Anyway, here are the results. For the non-Mono numbers, I chose the ones closest to 10 seconds.

TaskNon-MonoMono% IncreaseTimes faster
Adding integers12.3564650.1333509166%92.662
Adding floats12.6435000.06676118838%189.385
Multiplying integers12.3109930.06660118385%184.847
Multiplying floats12.5562960.04441528170%282.704
Dividing integers12.3553540.06672718416%185.163
Dividing floats12.5559550.04492527848%279.487
List insertion10.0187190.000000N/AN/A
List randomize/sort8.9050110.000000N/AN/A
String tokenize9.6408860.1388146845%69.452
Total103.3431790.56159318302%184.018
















So the claims that Mono is over 1000 times faster don't seem to hold up. But still...this is just amazing. I laughed out loud when the benchmark finished in under a second when I had just waited over a minute and a half for the previous one to finish. I especially like how the list operations were too fast to measure. I am going to make some changes tomorrow so that I can actually get some numbers that I can analyze. I also want to add some more tests that better simulate "real-world usage". If you have any ideas, please tell me.

2 comments:

Anonymous said...

I should think that another thing to test would be listens. Actual open and unfiltered listens.

Create an announcer object that announces a predefined "start message", a thousand bogus messages, and a predefined "finish message".

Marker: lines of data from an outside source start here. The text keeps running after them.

Lemma near_false_not_elem (t h : Z) (kept : list Z) :
  0 <= t -> near t h kept = false -> h ∉ kept.
Proof.
  intros Ht Hn Hin.
  assert (near t h kept = true); [|congruence].
  apply near_spec. exists h. split; [done|]. rewrite hamming_refl. lia.
Qed.

Lemma near_false_mod_not_elem (t h : Z) (kept : list Z) :
  0 <= t -> near t h kept = false ->
  h mod 2 ^ 64 ∉ (fun p => p mod 2 ^ 64) <$> kept.
Proof.
  intros Ht Hn (p & Heq & Hin)%list_elem_of_fmap.
  assert (near t h kept = true); [|congruence].
  apply near_spec. exists p. split; [done|].
  apply hamming_zero_mod in Heq. lia.
Qed.

Lemma classify_cons (t : Z) (item : Z * Z) (hashes : list (Z * Z))
    (c : list Z * list Z) :
  classify t (item :: hashes) c = classify t hashes (classify_step t c item).
Proof. done. Qed.

(** From threshold 0 up, every frame either joins the duplicate list
    or adds a new member to the kept set. *)
Lemma classify_lengths (t : Z) (hashes : list (Z * Z))
    (c : list Z * list Z) :
  0 <= t ->
  (length (classify t hashes c).1 + length (classify t hashes c).2
   = length c.1 + length c.2 + length hashes)%nat.
Proof.
  intros Ht. revert c.
  induction hashes as [|item hashes IH]; intros c.
  - cbn. lia.
  - rewrite classify_cons, IH. unfold classify_step.
    destruct (near t item.2 c.2) eqn:Hn; cbn [fst snd length].
    + rewrite length_app. cbn. lia.
    + apply (near_false_not_elem t) in Hn; [|done].
      unfold set_add. rewrite bool_decide_eq_false_2 by done.
      rewrite length_app. cbn. lia.
Qed.

Lemma classify_kept_prefix (t : Z) (hashes : list (Z * Z))
    (c : list Z * list Z) :
  c.2 `prefix_of` (classify t hashes c).2.
Proof.
  revert c. induction hashes as [|item hashes IH]; intros c; [done|].
  rewrite classify_cons. etrans; [|apply IH].
  unfold classify_step. destruct (near _ _ _); [done|].
  apply set_add_prefix.
Qed.

(** The kept members are pairwise distinct as 64-bit values. *)
Lemma classify_kept_NoDup (t : Z) (hashes : list (Z * Z))
    (c : list Z * list Z) :
  0 <= t ->
  NoDup ((fun p => p mod 2 ^ 64) <$> c.2) ->
  NoDup ((fun p => p mod 2 ^ 64) <$> (classify t hashes c).2).
Proof.
  intros Ht. revert c.
  induction hashes as [|item hashes IH]; intros c Hc; [done|].
  rewrite classify_cons. apply IH. unfold classify_step.
  destruct (near t item.2 c.2) eqn:Hn; cbn [snd]; [done|].
  pose proof (near_false_mod_not_elem t _ _ Ht Hn) as Hnot.
  apply (near_false_not_elem t) in Hn; [|done].
  unfold set_add. rewrite bool_decide_eq_false_2 by done.
  rewrite fmap_app. apply NoDup_app. split; [done|].
  split; [|apply NoDup_singleton].
  intros x Hx ->%list_elem_of_singleton. done.
Qed.

(** With threshold 0 every fingerprint seen has its 64-bit value in
    the kept set. *)
Lemma classify_0_covers (hashes : list (Z * Z)) (c : list Z * list Z)
    (h : Z) :
  h ∈ hashes.*2 ->
  h mod 2 ^ 64 ∈ (fun p => p mod 2 ^ 64) <$> (classify 0 hashes c).2.
Proof.
  revert c. induction hashes as [|item hashes IH]; intros c Hin.
  - by apply elem_of_nil in Hin.
  - rewrite classify_cons. cbn in Hin.
    apply elem_of_cons in Hin as [->|Hin]; [|by apply IH].
    assert (item.2 mod 2 ^ 64
            ∈ (fun p => p mod 2 ^ 64) <$> (classify_step 0 c item).2)
      as Hstep.
    { unfold classify_step.
      destruct (near 0 item.2 c.2) eqn:Hn; cbn [snd].
      - apply near_spec in Hn as (p & Hp & Hle).
        pose proof (hamming_bounds item.2 p).
        apply list_elem_of_fmap. exists p. split; [|done].
        apply hamming_zero_mod. lia.
      - apply list_elem_of_fmap. exists item.2. split; [done|].
        apply set_add_elem. by left. }
    destruct (classify_kept_prefix 0 hashes (classify_step 0 c item))
      as [k Hk].
    rewrite Hk, fmap_app, elem_of_app. by left.
Qed.

Lemma classify_kept_le_0 (t : Z) (hashes : list (Z * Z)) :
  0 <= t ->
  (length (classify t hashes ([], [])).2
   <= length (classify 0 hashes ([], [])).2)%nat.
Proof.
  intros Ht.
  rewrite <- (length_fmap (fun p => p mod 2 ^ 64)
                (classify t hashes ([], [])).2).
  rewrite <- (length_fmap (fun p => p mod 2 ^ 64)
                (classify 0 hashes ([], [])).2).
  apply submseteq_length, NoDup_submseteq.
  - apply classify_kept_NoDup; [done|]. cbn. constructor.
  - intros x (p & -> & Hp)%list_elem_of_fmap.
    apply classify_kept in Hp as [Hp|Hp]; [by apply elem_of_nil in Hp|].
    by apply classify_0_covers.
Qed.

Lemma unique_count_kept (o : set_order) (t : Z) (hashes : list (Z * Z)) :
  0 <= t ->
  unique_count o t hashes
  = Ok (Z.of_nat (length (classify t hashes ([], [])).2)).
Proof.
  intros Ht. unfold unique_count. rewrite find_duplicates_classify.
  cbn [bind]. f_equal.
  pose proof (classify_lengths t hashes ([], []) Ht) as Hl.
  cbn [fst snd length] in Hl. lia.
Qed.
(** An accepted join is [joined]. *)
Lemma join_room_succeeded sid pin nick dev now st st1 eff1 :
  join_room sid pin nick dev now st = (st1, eff1) →
  succeeded eff1 = true →
  ∃ p nk d r,
    pin = Some p ∧ nick = Some nk ∧ dev = Some d
    ∧ p ≠ EmptyString ∧ nk ≠ EmptyString ∧ d ≠ EmptyString
    ∧ rooms st !! p = Some r
    ∧ (Z.of_nat (length (users r)) < limit r)%Z
    ∧ (d ∉ deviceId <$> users r)
    ∧ (deviceRoomMap st !! d = None ∨ deviceRoomMap st !! d = Some p)
    ∧ (st1, eff1) = joined sid p nk d now r st.
Proof.
  intros Hjoin Hok.
  destruct (join_room_cases sid pin nick dev now st)
    as [(e & _ & Hj)|(p & nk & d & r & -> & -> & -> & Hv & Hr & Hlen & Hj)];
    rewrite Hj in Hjoin.
  - injection Hjoin as <- <-. done.
  - destruct (validation_present _ _ _ _ Hv)
      as (p' & nk' & d' & [= <-] & [= <-] & [= <-] & Hp & Hnk & Hd).
    destruct (validation_None _ _ _ _ _ Hv Hr) as [Hnew Hidx].
    exists p, nk, d, r. by split_and!.
Qed.

Lemma disconnect_effective sid st d pin r i u :
  socketToDeviceMap st !! sid = Some d → d ≠ EmptyString →
  deviceRoomMap st !! d = Some pin → pin ≠ EmptyString →
  rooms st !! pin = Some r →
  findIndex sid (users r) = Some (i, u) →
  disconnect sid st = departed sid d pin i u r st.
Proof.
  intros Hsid Hd Hdev Hpin Hr Hi. unfold disconnect.
  rewrite Hsid, (truthy_Some d) by done. cbn [negb].
  rewrite Hdev, (truthy_Some pin) by done. cbn [negb].
  by rewrite Hr, Hi.
Qed.

(** X4: a join on a socket that holds no membership, followed by the
    disconnect of that socket, gives back the room table and both indices
    exactly as they were before the join (provided the indices were in step
    with the member lists); the only trace is a clean-up timer for the PIN
    when the room had no member. *)
Theorem join_disconnect_round_trip sid pin nick dev now st st1 eff1 :
  in_step st →
  socketToDeviceMap st !! sid = None →
  join_room sid pin nick dev now st = (st1, eff1) →
  succeeded eff1 = true →
  ∃ p r, pin = Some p ∧ rooms st !! p = Some r
    ∧ rooms (disconnect sid st1).1 = rooms st
    ∧ deviceRoomMap (disconnect sid st1).1 = deviceRoomMap st
    ∧ socketToDeviceMap (disconnect sid st1).1 = socketToDeviceMap st
    ∧ timers (disconnect sid st1).1
      = match users r with [] => timers st ++ [p] | _ :: _ => timers st end.
Proof.
  intros (Hmem & Hidx & Hnd) Hsid Hjoin Hok.
  destruct (join_room_succeeded _ _ _ _ _ _ _ _ Hjoin Hok)
    as (p & nk & d & r & -> & -> & -> & Hp & Hnk & Hd & Hr & _ & Hnew
        & Hdev & Hst1).
  assert (deviceRoomMap st !! d = None) as Hfree.
  { destruct Hdev as [?|Hdev]; [done|].
    destruct (Hidx d p Hdev) as (r0 & Hr0 & Hin). congruence. }
  assert (Forall (λ v, socketId v ≠ sid) (users r)) as Hsock.
  { apply Forall_forall. intros v Hv Heq.
    destruct (Hmem p r v Hr Hv) as [_ H2]. congruence. }
  unfold joined in Hst1. injection Hst1 as -> ->.
  exists p, r. split; [done|]. split; [done|].
  rewrite (disconnect_effective sid _ d p
             (Room (hostSocketId r) (limit r)
                   (users r ++ [User sid nk d now]) (createdAt r))
             (length (users r)) (User sid nk d now));
    [|simpl; by rewrite ?lookup_insert_eq..|by apply findIndex_last].
  unfold departed. simpl.
  rewrite delete_last, insert_insert_eq, !delete_insert_id by done.
  split_and!; try done.
  - apply insert_id. rewrite Hr. by destruct r.
  - by destruct (users r).
Qed.

Lemma join_disconnect_round_trip_witness :
  let st := State {[ "100000" := Room "h" 3 [] 0 ]} ∅ ∅ [] in
  let st1 := State {[ "100000" := Room "h" 3 [User "s1" "Beto" "d1" 5] 0 ]}
                   {[ "d1" := "100000" ]} {[ "s1" := "d1" ]} [] in
  ∃ p r, Some "100000" = Some p ∧ rooms st !! p = Some r
    ∧ rooms (disconnect "s1" st1).1 = rooms st
    ∧ deviceRoomMap (disconnect "s1" st1).1 = deviceRoomMap st
    ∧ socketToDeviceMap (disconnect "s1" st1).1 = socketToDeviceMap st
    ∧ timers (disconnect "s1" st1).1
      = match users r with [] => timers st ++ [p] | _ :: _ => timers st end.
Proof.
  intros st st1.
  apply (join_disconnect_round_trip "s1" (Some "100000") (Some "Beto")
           (Some "d1") 5%Z st st1
           (joined "s1" "100000" "Beto" "d1" 5 (Room "h" 3 [] 0) st).2).
  - split_and!.
    + intros p r u Hr Hu. simpl in Hr.
      apply lookup_singleton_Some in Hr as [_ <-]. by apply elem_of_nil in Hu.
    + intros d p Hd. simpl in Hd. by rewrite lookup_empty in Hd.
    + intros p r Hr. simpl in Hr.
      apply lookup_singleton_Some in Hr as [_ <-]. constructor.
  - done.
  - by vm_compute.
  - done.
Defined.

(** X5: the participant count answered by [create_room] is 1 although the
    room has no member, so the first join into the new room is answered with
    a participant count of 1 as well, and with the capacity that the
    creation answered. *)
Theorem first_join_reports_one h nick lim now rnd st st1 eff1 pin k l
    sid pin' nick' dev now' st2 eff2 k' l' :
  create_room h nick lim now rnd st = Some (st1, eff1) →
  answer eff1 = Some (success pin k l) →
  join_room sid pin' nick' dev now' st1 = (st2, eff2) →
  answer eff2 = Some (success pin k' l') →
  k = 1 ∧ k' = 1 ∧ l' = l
  ∧ get_room ∅ pin st1 = room_200 pin now l 0 [].
Proof.
  intros Hcreate Hans1 Hjoin Hans2.
  destruct (create_room_cases h nick lim now rnd st)
    as [[_ Hc]|(n & _ & _ & _ & Hc)]; rewrite Hc in Hcreate.
  { injection Hcreate as <- <-. done. }
  destruct (generateUniquePIN (rooms st) rnd) as [pin0|]; [|done].
  simpl in Hcreate. injection Hcreate as <- <-.
  simpl in Hans1. injection Hans1 as -> <- <-.
  assert (succeeded eff2 = true) as Hok by (unfold succeeded; by rewrite Hans2).
  destruct (join_room_succeeded _ _ _ _ _ _ _ _ Hjoin Hok)
    as (p & nk & d & r & -> & -> & -> & _ & _ & _ & Hr & _ & _ & _ & Hst2).
  unfold joined in Hst2. injection Hst2 as -> ->.
  simpl in Hans2. injection Hans2 as -> <- <-.
  simpl in Hr. rewrite lookup_insert_eq in Hr. injection Hr as <-.
  unfold get_room. simpl. by rewrite lookup_insert_eq.
Qed.

Lemma first_join_reports_one_witness :
  1 = 1 ∧ 1 = 1 ∧ 3%Z = 3%Z
  ∧ get_room ∅ "100000" (State {[ "100000" := Room "h" 3 [] 7 ]} ∅ ∅ [])
    = room_200 "100000" 7 3 0 [].
Proof.
  apply (first_join_reports_one "h" (Some "Ana") (Some 3%Z) 7%Z [0%Q] init
           (State {[ "100000" := Room "h" 3 [] 7 ]} ∅ ∅ [])
           [socket_join "100000"; callback (success "100000" 1 3);
            socket_emit host_info]
           "100000" 1 3%Z
           "s1" (Some "100000") (Some "Beto") (Some "d1") 9%Z
           (joined "s1" "100000" "Beto" "d1" 9
              (Room "h" 3 [] 7)
              (State {[ "100000" := Room "h" 3 [] 7 ]} ∅ ∅ [])).1
           (joined "s1" "100000" "Beto" "d1" 9
              (Room "h" 3 [] 7)
              (State {[ "100000" := Room "h" 3 [] 7 ]} ∅ ∅ [])).2
           1 3%Z); by vm_compute.
Defined.

(** ** A device that is already a member *)

Lemma join_room_present sid p nk d now st r :
  p ≠ EmptyString → nk ≠ EmptyString → d ≠ EmptyString →
  rooms st !! p = Some r →
  join_room sid (Some p) (Some nk) (Some d) now st
  = if bool_decide (limit r ≤ Z.of_nat (length (users r)))%Z then
      (st, [callback (failure RoomFull)])
    else if match deviceRoomMap st !! d with
            | Some p' => bool_decide (p' ≠ p)
            | None => false
            end then
      (st, [callback (failure DeviceAlreadyElsewhere)])
    else if bool_decide (d ∈ deviceId <$> users r) then
      (st, [callback (failure DeviceAlreadyInRoom)])
    else joined sid p nk d now r st.
Proof.
  intros Hp Hnk Hd Hr. unfold join_room.
  rewrite !truthy_Some by done. cbn [negb orb]. rewrite Hr.
  rewrite elsewhere_check, userExists_elem_of.
  destruct (Z.leb_spec (limit r) (Z.of_nat (length (users r)))).
  - by rewrite (bool_decide_eq_true_2
                  (limit r ≤ Z.of_nat (length (users r)))%Z).
  - by rewrite (bool_decide_eq_false_2
                  (limit r ≤ Z.of_nat (length (users r)))%Z) by lia.
Qed.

Then create a listener object that tracks the amount of time between the start and finish messages, and sets it as the hovertext or announces it on the debug channel or something for easy reference. To really test it, they should all listen on the same channel with no filter parameters set.

Then see if there's any significant difference in timing when there's one listener object as opposed to, say, 40 of them.

Then again, it's nearly my bedtime and that idea may only sound useful to my own tired brain, but it would seem that it may have some slight chance of demonstrating something interesting.

If it does demonstrate something interesting, then I'd go and add filters for the start and finish messages to the listener script, and see if there's any significant change.

Anonymous said...

Interesting numbers, by the way, and much more in line with what limited testing I did. I admit that I was less rigorous in my own testing after discovering that Mono is still horribly broken, and even today (several updates after the last time I tested) it was absolutely not up to the level required to compile and run C:SI scripts.